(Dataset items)
⟨
(** The cache of recent averages answers about the order it is asked for.
    After any use of it, an answer is for the account asked for, has not
    expired and contradicts neither identifier; and a report that prices a
    fill, unless a newer one is known, is found under its identifiers until it
    expires. *)
Theorem recent_average_roundtrip (ops : list CacheOp) (key : StreamKey) :
  Forall (fun op => cleanKey (cacheKey op)) ops -> cleanKey key ->
  (forall now clientID venueID v c', lookupRecent now key clientID venueID (runCache ops) = (Some v, c') ->
     rf_Key v = key /\ now < rf_ExpiresAt v /\
     (TrimSpace clientID <> ""%string /\ rf_ClientOrderID v = TrimSpace clientID \/
      TrimSpace venueID <> ""%string /\ rf_VenueOrderID v = TrimSpace venueID) /\
     (TrimSpace clientID <> ""%string -> rf_ClientOrderID v <> ""%string -> rf_ClientOrderID v = TrimSpace clientID) /\
     (TrimSpace venueID <> ""%string -> rf_VenueOrderID v <> ""%string -> rf_VenueOrderID v = TrimSpace venueID)) /\
  (forall now u next now', snapshotOf (D := D) now key u = Some next ->
     (forall node prev, let c := expireSomeLocked recentFillAverageExpireScanLimit now (runCache ops) in
        findLocked c key (rf_ClientOrderID next) (rf_VenueOrderID next) = Some node -> fc_nodes c !! node = Some prev ->
        fillAverageNewer next prev = true) ->
     now' < now + recentFillAverageTTL ->
     fst (lookupRecent now' key (ou_ClientOrderID u) (ou_VenueOrderID u) (remember (D := D) now key u (runCache ops))) = Some next).
Proof.
  intros Hops Hclean. apply runCache_sound in Hops. generalize dependent (runCache ops). clear ops. intros c Hc. split.
  - intros now clientID venueID v c' H. unfold lookupRecent in H.
    apply (expireSome_sound recentFillAverageExpireScanLimit now) in Hc.
    destruct (findLocked _ _ _ _) as [node|] eqn:Ef; [|done].
    destruct (find_sound _ _ _ _ _ Hc Hclean Ef) as (_ & w & Hw & Ekw & Hid). rewrite Hw in H.
    unfold TimeBefore in H. destruct (Z.ltb_spec now (rf_ExpiresAt w)); [|done]. cbn [negb] in H.
    destruct (fillAverageIDsMatch w _ _) eqn:Em; [|done]. injection H as <- _. split; [done|]. split; [done|]. split; [done|].
    by apply fillAverageIDsMatch_agrees.
  - intros now u next now' Es Hnew Ht. destruct (remember_stores now key u c next Hclean Hc Es Hnew) as (node & Hn & Hcl & Hve).
    pose proof (snapshotOf_key _ _ _ _ Es) as (Ek & Ee & Eci & Evi).
    assert (TimeBefore now' (rf_ExpiresAt next) = true) as Hb by (rewrite Ee; unfold TimeBefore, TimeAdd; by apply Z.ltb_lt).
    unfold lookupRecent. set (c1 := remember now key u c) in *.
    destruct (expireSome_keeps recentFillAverageExpireScanLimit now' c1 node next Hn Hb) as (E1 & _ & H1 & H2).
    rewrite <- Eci, <- Evi. set (c2 := expireSomeLocked _ now' c1) in *.
    assert (rf_ClientOrderID next <> ""%string \/ rf_VenueOrderID next <> ""%string) as Hsome.
    { unfold snapshotOf in Es. rewrite <- Eci, <- Evi in Es. destruct (String.eqb_spec (rf_ClientOrderID next) ""); [|by left].
      destruct (String.eqb_spec (rf_VenueOrderID next) ""); [done|by right]. }
    assert (exists n, findLocked c2 key (rf_ClientOrderID next) (rf_VenueOrderID next) = Some n /\ fc_nodes c2 !! n = Some next) as (n & Hf & Hn2).
    { exists node. rewrite E1. split; [|done]. unfold findLocked. destruct (String.eqb_spec (rf_ClientOrderID next) "").
      - destruct (String.eqb_spec (rf_VenueOrderID next) ""); [tauto|]. by apply H2, Hve.
      - by rewrite (H1 _ (Hcl n)). }
    rewrite Hf, Hn2, Hb. cbn [negb]. enough (fillAverageIDsMatch next (rf_ClientOrderID next) (rf_VenueOrderID next) = true) as -> by done.
    unfold fillAverageIDsMatch. rewrite !String.eqb_refl. rewrite !andb_true_r, !andb_false_r.
    destruct (String.eqb_spec (rf_ClientOrderID next) ""), (String.eqb_spec (rf_VenueOrderID next) ""); cbn; tauto.
Qed.
#[local] Transparent recentFillAverageExpireScanLimit.
End FillCacheFacts.

(** ** Witnesses *)

Definition hyperKey : StreamKey := mkStreamKey "7" "hyperliquid" "perpetual".
Definition report (status cumulative : string) (sequence : Z) : Update :=
  (baseUpdate UpdateOrder hyperKey 0) <| ou_ClientOrderID := "0xclient"%string |> <| ou_VenueOrderID := "49"%string |>
    <| ou_Status := status |> <| ou_CumulativeFilled := cumulative |> <| ou_Sequence := sequence |>.
Definition hyperReports : list Update :=
  [report "new" "1" 10; report "new" "1" 10; report "new" "0.5" 9; report "filled" "2" 11; report "new" "1" 12].
Definition emptyDEX : DEXState := mkDEXState ∅ ∅.

Lemma dex_reports_monotone_witness :
  map ou_Status (snd (reduceAll (D := Dec) "hyperliquid" emptyDEX hyperReports)) = ["new"; "filled"]%string /\
  StronglySorted (advances (D := Dec))
    (List.filter (fun v => ou_ClientOrderID v =?s "0xclient") (snd (reduceAll (D := Dec) "hyperliquid" emptyDEX hyperReports))).
Proof.
  split; [vm_compute; reflexivity|]. destruct (reduceAll (D := Dec) "hyperliquid" emptyDEX hyperReports) as [d' outs] eqn:E.
  pose proof (dex_reports_monotone (D := Dec) "hyperliquid" "0xclient" hyperReports emptyDEX d' outs eq_refl) as H.
  specialize (H ltac:(unfold hyperReports; repeat (constructor; [repeat split; discriminate|]); constructor) E).
  exact (proj1 H).
Defined.

Definition pricedReport : Update := (report "filled" "2" 11) <| ou_AveragePrice := "100.5"%string |>.

Lemma recent_average_roundtrip_witness :
  exists next, snapshotOf (D := Dec) 0 hyperKey pricedReport = Some next /\ rf_AveragePrice next = "100.5"%string /\
    fst (lookupRecent 5 hyperKey "0xclient" "49" (remember (D := Dec) 0 hyperKey pricedReport newRecentFillCache)) = Some next.
Proof.
  destruct (snapshotOf (D := Dec) 0 hyperKey pricedReport) as [next|] eqn:E; [|vm_compute in E; discriminate E].
  exists next. split; [reflexivity|]. split; [vm_compute in E; injection E as <-; reflexivity|].
  assert (cleanKey hyperKey) as Hk by (repeat split).
  pose proof (recent_average_roundtrip (D := Dec) [] hyperKey (Forall_nil_2 _) Hk) as H.
  apply (proj2 H 0 pricedReport next 5 E); [|reflexivity].
  intros node prev c Hf. vm_compute in E. injection E as <-. vm_compute in Hf. discriminate Hf.
Defined.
⟩
- EXERCISE OBJECTIVE -
Output the complete data exactly as written.

- SOLUTION -
(** The cache of recent averages answers about the order it is asked for.
    After any use of it, an answer is for the account asked for, has not
    expired and contradicts neither identifier; and a report that prices a
    fill, unless a newer one is known, is found under its identifiers until it
    expires. *)
Theorem recent_average_roundtrip (ops : list CacheOp) (key : StreamKey) :
  Forall (fun op => cleanKey (cacheKey op)) ops -> cleanKey key ->
  (forall now clientID venueID v c', lookupRecent now key clientID venueID (runCache ops) = (Some v, c') ->
     rf_Key v = key /\ now < rf_ExpiresAt v /\
     (TrimSpace clientID <> ""%string /\ rf_ClientOrderID v = TrimSpace clientID \/
      TrimSpace venueID <> ""%string /\ rf_VenueOrderID v = TrimSpace venueID) /\
     (TrimSpace clientID <> ""%string -> rf_ClientOrderID v <> ""%string -> rf_ClientOrderID v = TrimSpace clientID) /\
     (TrimSpace venueID <> ""%string -> rf_VenueOrderID v <> ""%string -> rf_VenueOrderID v = TrimSpace venueID)) /\
  (forall now u next now', snapshotOf (D := D) now key u = Some next ->
     (forall node prev, let c := expireSomeLocked recentFillAverageExpireScanLimit now (runCache ops) in
        findLocked c key (rf_ClientOrderID next) (rf_VenueOrderID next) = Some node -> fc_nodes c !! node = Some prev ->
        fillAverageNewer next prev = true) ->
     now' < now + recentFillAverageTTL ->
     fst (lookupRecent now' key (ou_ClientOrderID u) (ou_VenueOrderID u) (remember (D := D) now key u (runCache ops))) = Some next).
Proof.
  intros Hops Hclean. apply runCache_sound in Hops. generalize dependent (runCache ops). clear ops. intros c Hc. split.
  - intros now clientID venueID v c' H. unfold lookupRecent in H.
    apply (expireSome_sound recentFillAverageExpireScanLimit now) in Hc.
    destruct (findLocked _ _ _ _) as [node|] eqn:Ef; [|done].
    destruct (find_sound _ _ _ _ _ Hc Hclean Ef) as (_ & w & Hw & Ekw & Hid). rewrite Hw in H.
    unfold TimeBefore in H. destruct (Z.ltb_spec now (rf_ExpiresAt w)); [|done]. cbn [negb] in H.
    destruct (fillAverageIDsMatch w _ _) eqn:Em; [|done]. injection H as <- _. split; [done|]. split; [done|]. split; [done|].
    by apply fillAverageIDsMatch_agrees.
  - intros now u next now' Es Hnew Ht. destruct (remember_stores now key u c next Hclean Hc Es Hnew) as (node & Hn & Hcl & Hve).
    pose proof (snapshotOf_key _ _ _ _ Es) as (Ek & Ee & Eci & Evi).
    assert (TimeBefore now' (rf_ExpiresAt next) = true) as Hb by (rewrite Ee; unfold TimeBefore, TimeAdd; by apply Z.ltb_lt).
    unfold lookupRecent. set (c1 := remember now key u c) in *.
    destruct (expireSome_keeps recentFillAverageExpireScanLimit now' c1 node next Hn Hb) as (E1 & _ & H1 & H2).
    rewrite <- Eci, <- Evi. set (c2 := expireSomeLocked _ now' c1) in *.
    assert (rf_ClientOrderID next <> ""%string \/ rf_VenueOrderID next <> ""%string) as Hsome.
    { unfold snapshotOf in Es. rewrite <- Eci, <- Evi in Es. destruct (String.eqb_spec (rf_ClientOrderID next) ""); [|by left].
      destruct (String.eqb_spec (rf_VenueOrderID next) ""); [done|by right]. }
    assert (exists n, findLocked c2 key (rf_ClientOrderID next) (rf_VenueOrderID next) = Some n /\ fc_nodes c2 !! n = Some next) as (n & Hf & Hn2).
    { exists node. rewrite E1. split; [|done]. unfold findLocked. destruct (String.eqb_spec (rf_ClientOrderID next) "").
      - destruct (String.eqb_spec (rf_VenueOrderID next) ""); [tauto|]. by apply H2, Hve.
      - by rewrite (H1 _ (Hcl n)). }
    rewrite Hf, Hn2, Hb. cbn [negb]. enough (fillAverageIDsMatch next (rf_ClientOrderID next) (rf_VenueOrderID next) = true) as -> by done.
    unfold fillAverageIDsMatch. rewrite !String.eqb_refl. rewrite !andb_true_r, !andb_false_r.
    destruct (String.eqb_spec (rf_ClientOrderID next) ""), (String.eqb_spec (rf_VenueOrderID next) ""); cbn; tauto.
Qed.
#[local] Transparent recentFillAverageExpireScanLimit.
End FillCacheFacts.

(** ** Witnesses *)

Definition hyperKey : StreamKey := mkStreamKey "7" "hyperliquid" "perpetual".
Definition report (status cumulative : string) (sequence : Z) : Update :=
  (baseUpdate UpdateOrder hyperKey 0) <| ou_ClientOrderID := "0xclient"%string |> <| ou_VenueOrderID := "49"%string |>
    <| ou_Status := status |> <| ou_CumulativeFilled := cumulative |> <| ou_Sequence := sequence |>.
Definition hyperReports : list Update :=
  [report "new" "1" 10; report "new" "1" 10; report "new" "0.5" 9; report "filled" "2" 11; report "new" "1" 12].
Definition emptyDEX : DEXState := mkDEXState ∅ ∅.

Lemma dex_reports_monotone_witness :
  map ou_Status (snd (reduceAll (D := Dec) "hyperliquid" emptyDEX hyperReports)) = ["new"; "filled"]%string /\
  StronglySorted (advances (D := Dec))
    (List.filter (fun v => ou_ClientOrderID v =?s "0xclient") (snd (reduceAll (D := Dec) "hyperliquid" emptyDEX hyperReports))).
Proof.
  split; [vm_compute; reflexivity|]. destruct (reduceAll (D := Dec) "hyperliquid" emptyDEX hyperReports) as [d' outs] eqn:E.
  pose proof (dex_reports_monotone (D := Dec) "hyperliquid" "0xclient" hyperReports emptyDEX d' outs eq_refl) as H.
  specialize (H ltac:(unfold hyperReports; repeat (constructor; [repeat split; discriminate|]); constructor) E).
  exact (proj1 H).
Defined.

Definition pricedReport : Update := (report "filled" "2" 11) <| ou_AveragePrice := "100.5"%string |>.

Lemma recent_average_roundtrip_witness :
  exists next, snapshotOf (D := Dec) 0 hyperKey pricedReport = Some next /\ rf_AveragePrice next = "100.5"%string /\
    fst (lookupRecent 5 hyperKey "0xclient" "49" (remember (D := Dec) 0 hyperKey pricedReport newRecentFillCache)) = Some next.
Proof.
  destruct (snapshotOf (D := Dec) 0 hyperKey pricedReport) as [next|] eqn:E; [|vm_compute in E; discriminate E].
  exists next. split; [reflexivity|]. split; [vm_compute in E; injection E as <-; reflexivity|].
  assert (cleanKey hyperKey) as Hk by (repeat split).
  pose proof (recent_average_roundtrip (D := Dec) [] hyperKey (Forall_nil_2 _) Hk) as H.
  apply (proj2 H 0 pricedReport next 5 E); [|reflexivity].
  intros node prev c Hf. vm_compute in E. injection E as <-. vm_compute in Hf. discriminate Hf.
Defined.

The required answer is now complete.